1) his ability to guard the ball (Can he keep the ball in front of him),
2) is he in a stance and focused off the ball (helpside defense) and
3) does he communicate defensively.
Inspire: Now Coach, what are some things that will cause you to walk away from a recruit or maybe keep a kid buried on the bench?
1. Constantly is pointing fingers at other teammates when something goes wrong.
2. It does not seem to bother him when someone scores on him.
3. Is constantly gambling on the defensive end (shooting gaps, reaching, etc.)
Inspire: How important is talking on defense? Should big guys (forwards) talk more?
It is very important for all players to talk on defense but maybe more so for bigs to talk. Simply due to the fact that they are typically on the back line of the floor they have the best vision of whats happening and therefore can communicate with the guards about things that they can not see. Also, as ballscreens become more and more prevalent in our game, post players must be able to communicate ballscreen coverages to their teammates.
Inspire: Basketball today, perhaps more than ever, is driven by statistics. What are some things a player do that may not show up on the stat sheet?
4 things that do not show up in the stat sheet that will always help get a player more time on the floor are:
1) Communicating with a purpose
2) Being able to guard the ball. Be the guy that does not require help
3) Jump to the ball on every movement of the ball or your man
4) Box your guy out on every shot. (you may not get the rebound but the guy you are guarding will definitely not get it)
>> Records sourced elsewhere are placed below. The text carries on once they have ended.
(** * Authorization and token lifecycle of the Fitbit MCP server

    A shallow embedding of [src/auth.ts]: the module-level state
    ([accessToken], [tokenData], [oauthServer]), the single-row token table,
    and the functions [saveTokenToDB], [loadTokenFromDB],
    [startAuthorizationFlow], the [/callback] route and [getAccessToken].

    Effects are made explicit: every function takes the [World] it runs in and
    returns the [World] it leaves behind, and everything the module asks of
    the outside (log lines, SQL queries, token-endpoint requests, HTTP
    responses, listeners) is recorded in the world's [trace].  What the
    outside answers (query results, provider replies, clock readings) is an
    argument of the function that consumes it. *)

From Stdlib Require Import ZArith String Ascii List Lia Bool.
From stdpp Require Import base list.
Import ListNotations.

Local Open Scope string_scope.
Local Set Warnings "-register-all".

(** ** Data model *)

(** [interface FitbitTokenData]: the declared fields.  [expires_in] is a
    number of seconds, [expires_at] is optional. *)
Record FitbitTokenData := mkToken {
  access_token : string;
  refresh_token : string;
  expires_in : Z;
  expires_at : option string;
  scope : string;
  token_type : string;
  user_id : string
}.

(** JSON documents, as the [JSONB] column holds them and as the [pg] driver
    hands them back. *)
Inductive json :=
| JNull
| JBool (b : bool)
| JNum (n : Z)
| JStr (s : string)
| JArr (items : list json)
| JObj (members : list (string * json)).

(** The temporary callback server returned by [app.listen(PORT, ...)]. *)
Inductive Server := HttpServer (port : Z).

(** What a rejected promise carries.  A [simple-oauth2] error may have a
    [response] whose [text()] resolves ([Some (Some s)]) or rejects
    ([Some None]). *)
Inductive error :=
| PgError
| OAuthError (response : option (option string)).

(** A settled promise, or the result of a call that may throw. *)
Inductive outcome (A : Type) :=
| Returned (a : A)
| Thrown (e : error).
Arguments Returned {A} a.
Arguments Thrown {A} e.

(** Everything the module does to the outside world. *)
Inductive Event :=
| Log (msg : string)                       (* console.error *)
| Query_upsert (doc : json)                (* INSERT ... ON CONFLICT (id) DO UPDATE *)
| Query_select                             (* SELECT token_data ... WHERE id = 1 *)
| RefreshRequest (refresh : string)        (* accessTokenObj.refresh() *)
| ExchangeRequest (code redirect : string) (* oauthClient.getToken(tokenParams) *)
| Listen (port : Z)                        (* app.listen(PORT, ...) *)
| ServerClose (s : Server)                 (* oauthServer.close(...) *)
| Respond (status : Z) (body : string)     (* res.status(..).send(..) *)
| OpenBrowser (url : string).              (* open(authUrl) *)

(** The module-level variables of [auth.ts], the single row of the
    [fitbit_token] table ([None]: no row with [id = 1]), and the effects
    issued so far, most recent first. *)
Record World := mkWorld {
  accessToken : option string;
  tokenData : option FitbitTokenData;
  oauthServer : option Server;
  fitbit_token : option json;
  trace : list Event
}.

Definition emit (e : Event) (w : World) : World :=
  mkWorld (accessToken w) (tokenData w) (oauthServer w) (fitbit_token w)
          (e :: trace w).

Definition console_error (msg : string) : World -> World := emit (Log msg).

Definition set_credential (a : option string) (t : option FitbitTokenData)
  (w : World) : World :=
  mkWorld a t (oauthServer w) (fitbit_token w) (trace w).

Definition set_oauthServer (s : option Server) (w : World) : World :=
  mkWorld (accessToken w) (tokenData w) s (fitbit_token w) (trace w).

Definition set_fitbit_token (row : option json) (w : World) : World :=
  mkWorld (accessToken w) (tokenData w) (oauthServer w) row (trace w).

(** ** Counting effects *)

Definition is_refresh (e : Event) : bool :=
  match e with RefreshRequest _ => true | _ => false end.

Definition is_network (e : Event) : bool :=
  match e with RefreshRequest _ | ExchangeRequest _ _ => true | _ => false end.

Definition is_store_write (e : Event) : bool :=
  match e with Query_upsert _ => true | _ => false end.

Definition is_listen (e : Event) : bool :=
  match e with Listen _ => true | _ => false end.

Fixpoint count (p : Event -> bool) (t : list Event) : nat :=
  match t with
  | [] => 0
  | e :: t' => (if p e then 1 else 0) + count p t'
  end.

Definition refreshes (w : World) : nat := count is_refresh (trace w).
Definition network_calls (w : World) : nat := count is_network (trace w).
Definition store_writes (w : World) : nat := count is_store_write (trace w).
Definition listeners_bound (w : World) : nat := count is_listen (trace w).

(** ** JavaScript values *)

(** Truthiness of a [string | null]: [null] and [''] are falsy. *)
Definition truthy (s : option string) : bool :=
  match s with
  | Some s' => negb (String.eqb s' "")
  | None => false
  end.

(** Property read [o.k] on a value that came out of JSON; [None] is
    [undefined]. *)
Definition prop (k : string) (o : json) : option json :=
  match o with
  | JObj members =>
      match List.find (fun m => String.eqb (fst m) k) members with
      | Some m => Some (snd m)
      | None => None
      end
  | _ => None
  end.

(** The document that the text [JSON.stringify(tokenData)] denotes: one
    member per field, a field that is [undefined] is left out. *)
Definition JSON_stringify (t : FitbitTokenData) : json :=
  JObj ([("access_token", JStr (access_token t));
         ("refresh_token", JStr (refresh_token t));
         ("expires_in", JNum (expires_in t))]
        ++ match expires_at t with
           | Some s => [("expires_at", JStr s)]
           | None => []
           end
        ++ [("scope", JStr (scope t));
            ("token_type", JStr (token_type t));
            ("user_id", JStr (user_id t))]).

(** A JavaScript value of type [T | null] read from a document: the
    document [null] is the value [null]. *)
Definition nullable (v : json) : option json :=
  match v with
  | JNull => None
  | _ => Some v
  end.

(** An object read through the fields that [FitbitTokenData] declares.  The
    cast [as FitbitTokenData] checks nothing; this is the record the object
    stands for when every declared field holds a value of its declared
    type, and [None] when one does not. *)
Definition read_FitbitTokenData (o : json) : option FitbitTokenData :=
  match prop "access_token" o, prop "refresh_token" o, prop "expires_in" o,
        prop "scope" o, prop "token_type" o, prop "user_id" o with
  | Some (JStr a), Some (JStr r), Some (JNum n),
    Some (JStr sc), Some (JStr ty), Some (JStr u) =>
      match prop "expires_at" o with
      | Some (JStr e) => Some (mkToken a r n (Some e) sc ty u)
      | None => Some (mkToken a r n None sc ty u)
      | Some _ => None
      end
  | _, _, _, _, _, _ => None
  end.

(** ** Constants of the module *)

Definition PORT : Z := 3000.
Definition REDIRECT_URI : string := "http://localhost:3000/callback".

(** ** Sample built-ins and sample states

    Instances of the built-ins and a few concrete states, used to run the
    model. *)

Definition digit (c : ascii) : option Z :=
  let n := Z.of_N (N_of_ascii c) in
  if ((48 <=? n) && (n <=? 57))%Z then Some (n - 48)%Z else None.

Fixpoint decimal (acc : Z) (s : string) : option Z :=
  match s with
  | EmptyString => Some acc
  | String c s' =>
      match digit c with
      | Some d => decimal (10 * acc + d)%Z s'
      | None => None
      end
  end.

(** Days from 1970-01-01 to the given day of the proleptic Gregorian
    calendar. *)
Definition days_from_civil (y m d : Z) : Z :=
  let y := (if m <=? 2 then y - 1 else y)%Z in
  let era := (y / 400)%Z in
  let yoe := (y - era * 400)%Z in
  let doy := ((153 * (if m >? 2 then m - 3 else m + 9) + 2) / 5 + d - 1)%Z in
  let doe := (yoe * 365 + yoe / 4 - yoe / 100 + doy)%Z in
  (era * 146097 + doe - 719468)%Z.

Definition days_in_month (y m : Z) : Z :=
  if (m =? 2)%Z then
    if ((y mod 4 =? 0) && (negb (y mod 100 =? 0) || (y mod 400 =? 0)))%Z
    then 29%Z else 28%Z
  else if ((m =? 4) || (m =? 6) || (m =? 9) || (m =? 11))%Z then 30%Z
  else 31%Z.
Thanks Coach, wish you all the best on the remainder of the season:
As I mentioned, I played for Coach Loos during my college days. The beautiful thing about basketball is that it unites people from different walks of life. Now that we have spoken about the things that can help a player improve their game we will move on to a more serious note. Coach Loos' young daughter Rhyan has been battling cancer. She is currently receiving treatment at Sloan Kettering Cancer Center. She is a tremendous example of strength and courage. The Loos family and Rhyan have been battling for nearly two years. They are all in our prayers.